-- TASK DETAILS --
Only lines containing the word "noCoordinates" belong in the answer; copy each one from the records.

(Collected data entries)
──────────────────────────────

(** [(req.query.zip || '').trim()]; a query parameter is a text, a
    list when the parameter is repeated, a record for [zip[k]=v], or
    absent. *)
Definition zipQueryOf (zipParam : JsVal) : Result string :=
  match (if truthy zipParam then zipParam else VStr "") with
  | VStr s => Ok (trim s)
  | _ => Throw ("TypeError: (req.query.zip || " ++ dquote ++ dquote
                ++ ").trim is not a function")
  end.

(** [(zipJson.places && zipJson.places[0]) || null] *)
Definition placeOf (zipJson : JsVal) : Result JsVal :=
  or_chain [places <- get zipJson "places" ;;
            if truthy places then get places "0" else Ok places]
           (Ok VNull).

(** [!place || !place.latitude || !place.longitude] *)
Definition noCoordinates (place : JsVal) : Result bool :=
  if negb (truthy place) then Ok true
  else
    latitude <- get place "latitude" ;;
    if negb (truthy latitude) then Ok true
    else longitude <- get place "longitude" ;; Ok (negb (truthy longitude)).

Definition lookupFailed (err : string) : Response :=
  Status 500 (VObj [("error", VStr "Lookup failed"); ("details", VStr err)]).

Section Services.

(** [fetch] of node-fetch: the response for a URL, or a thrown network
    error. *)
Variable fetch : string -> Result FetchResponse.

(** [parseFloat] on the text of a coordinate, and [encodeURIComponent]
    on the number it gives: the coordinates are fractional numbers and
    stay opaque. *)
Variable parseFloat : string -> JsVal.
Variable encodeURIComponent : JsVal -> string.

(** The [try] block of the handler, lines 262-355. *)
Definition lookup (index : list (string * JsVal)) (zip : string) : Result Response :=
  zipResp <- fetch ("https://api.zippopotam.us/us/" ++ zip) ;;
  if negb (ok zipResp) then
    Ok (Status 502
          (errorBody ("ZIP lookup failed: " ++ NumToString (Num (status zipResp))
                      ++ " " ++ statusText zipResp)))
  else
    zipJson <- json zipResp ;;
    place <- placeOf zipJson ;;
    none <- noCoordinates place ;;
    if none then Ok (Status 502 (errorBody "Could not get lat/lon from ZIP service"))
    else
      latitude <- get place "latitude" ;;
      latText <- ToString latitude ;;
      let lat := parseFloat latText in
      longitude <- get place "longitude" ;;
      lonText <- ToString longitude ;;
      let lon := parseFloat lonText in
      let censusCoordUrl :=
        "https://geocoding.geo.census.gov/geocoder/geographies/coordinates"
        ++ "?x=" ++ encodeURIComponent lon ++ "&y=" ++ encodeURIComponent lat
        ++ "&benchmark=Public_AR_Current&vintage=Current_Current&format=json" in
      geoResp <- fetch censusCoordUrl ;;
      if negb (ok geoResp) then
        Ok (Status 502
              (errorBody ("Census coordinates lookup failed: "
                          ++ NumToString (Num (status geoResp)))))
      else
        geoJson <- json geoResp ;;
        Ok (apiRep index zip (VObj [("lat", lat); ("lon", lon)]) geoJson).

(** The [/api/rep] handler, lines 256-361: the answer sent, or the
    exception that leaves the handler when it is thrown before the
    [try] block. *)
Definition apiRepHandler (index : list (string * JsVal)) (zipParam : JsVal)
  : Result Response :=
  zipQuery <- zipQueryOf zipParam ;;
  if isEmpty zipQuery || negb (test_zip5 zipQuery) then
    Ok (Status 400 (errorBody "zip query parameter required (5 digits)"))
  else
    Ok match lookup index zipQuery with
       | Ok response => response
       | Throw err => lookupFailed err
       end.

End Services.

(* ----------------------------------------------------------------- *)
(** *** The page script (lines 167-168) *)

(** [partyClass(p)] *)
Definition partyClass (p : JsVal) : Result string :=
  if negb (truthy p) then Ok "I"
  else
    s <- ToString p ;;
    if prefix "D" (trim s) then Ok "D"
    else
      s' <- ToString p ;;
      Ok (if prefix "R" (trim s') then "R" else "I").
Lemma file_left_same (f : str -> option (list line)) (p : str) (r : residue)
    (mode : open_mode) (d : line) :
  file_left f p r mode d p = left_behind r mode (f p) d.
Proof. unfold file_left. now rewrite str_eqb_refl. Qed.

Lemma file_left_other (f : str -> option (list line)) (p q : str) (r : residue)
    (mode : open_mode) (d : line) :
  q <> p -> file_left f p r mode d q = f q.
Proof. intro N. unfold file_left. now rewrite (proj2 (str_eqb_neq q p) N). Qed.

Lemma files_written (mode : open_mode) (path : str) (data : line) (w : world) :
  files (written mode path data w)
  = file_put (files w) path (opened mode (files w path) ++ [data]).
Proof. reflexivity. Qed.

Lemma files_broken (mode : open_mode) (path : str) (data : line) (x : failure) (w : world) :
  files (broken mode path data x w)
  = file_left (files w) path (reached x) mode data.
Proof. reflexivity. Qed.

Lemma file_ops_app (a b : list event) : file_ops (a ++ b) = file_ops a ++ file_ops b.
Proof.
  induction a as [|[t o|m p d o|r] a IH]; simpl; [reflexivity|exact IH| |exact IH].
  now rewrite IH.
Qed.


Section LeadWrites.
Context `{Interp}.

(** The run of [record_customer_interest] once both validations have
    passed. *)
Lemma lead_accepted (email name message : str) (w : world) :
  re_match EMAIL_RE (normalized_email email) = true ->
  forallb isspace name = false ->
  let ts := clock (outside w) (ticks w) in
  let e := normalized_email email in
  let n := truncate 200 (collapse (strip name)) in
  let m := truncate 800 (collapse (strip (default_message message))) in
  record_customer_interest (PStr email) (PStr name) (PStr message) w
  = (print (py "[LEAD] " ++ ts ++ SEP ++ e ++ SEP ++ n ++ SEP ++ m) ;;;
     csv <- asks LEADS_CSV ;;
     present <- path_exists csv ;;
     (if negb present then write_line ModeW csv header_row else ret tt) ;;;
     write_line ModeA csv (CsvRow [ts; e; n; m]) ;;;
     jsonl <- asks LEADS_JSONL ;;
     _append_jsonl jsonl
       [(py "timestamp", ts); (py "email", e); (py "name", n); (py "message", m)] ;;;
     ret (py "Lead saved.")) (set_ticks w (S (ticks w))).
Proof.
  intros V B ts e n m.
  unfold record_customer_interest. unfold bind at 1 2 3. unfold lift.
  rewrite !clean_str, clean_message. fold (normalized_email email). rewrite V.
  assert (T : truthy (PStr (truncate 200 (collapse (strip name)))) = true).
  { pose proof (nonblank_clean name 200 ltac:(lia) B) as Nn.
    now destruct (truncate 200 (collapse (strip name))). }
  rewrite T. reflexivity.
Qed.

──────────────────────────────

-- ANSWER BELOW --
Definition noCoordinates (place : JsVal) : Result bool :=
    none <- noCoordinates place ;;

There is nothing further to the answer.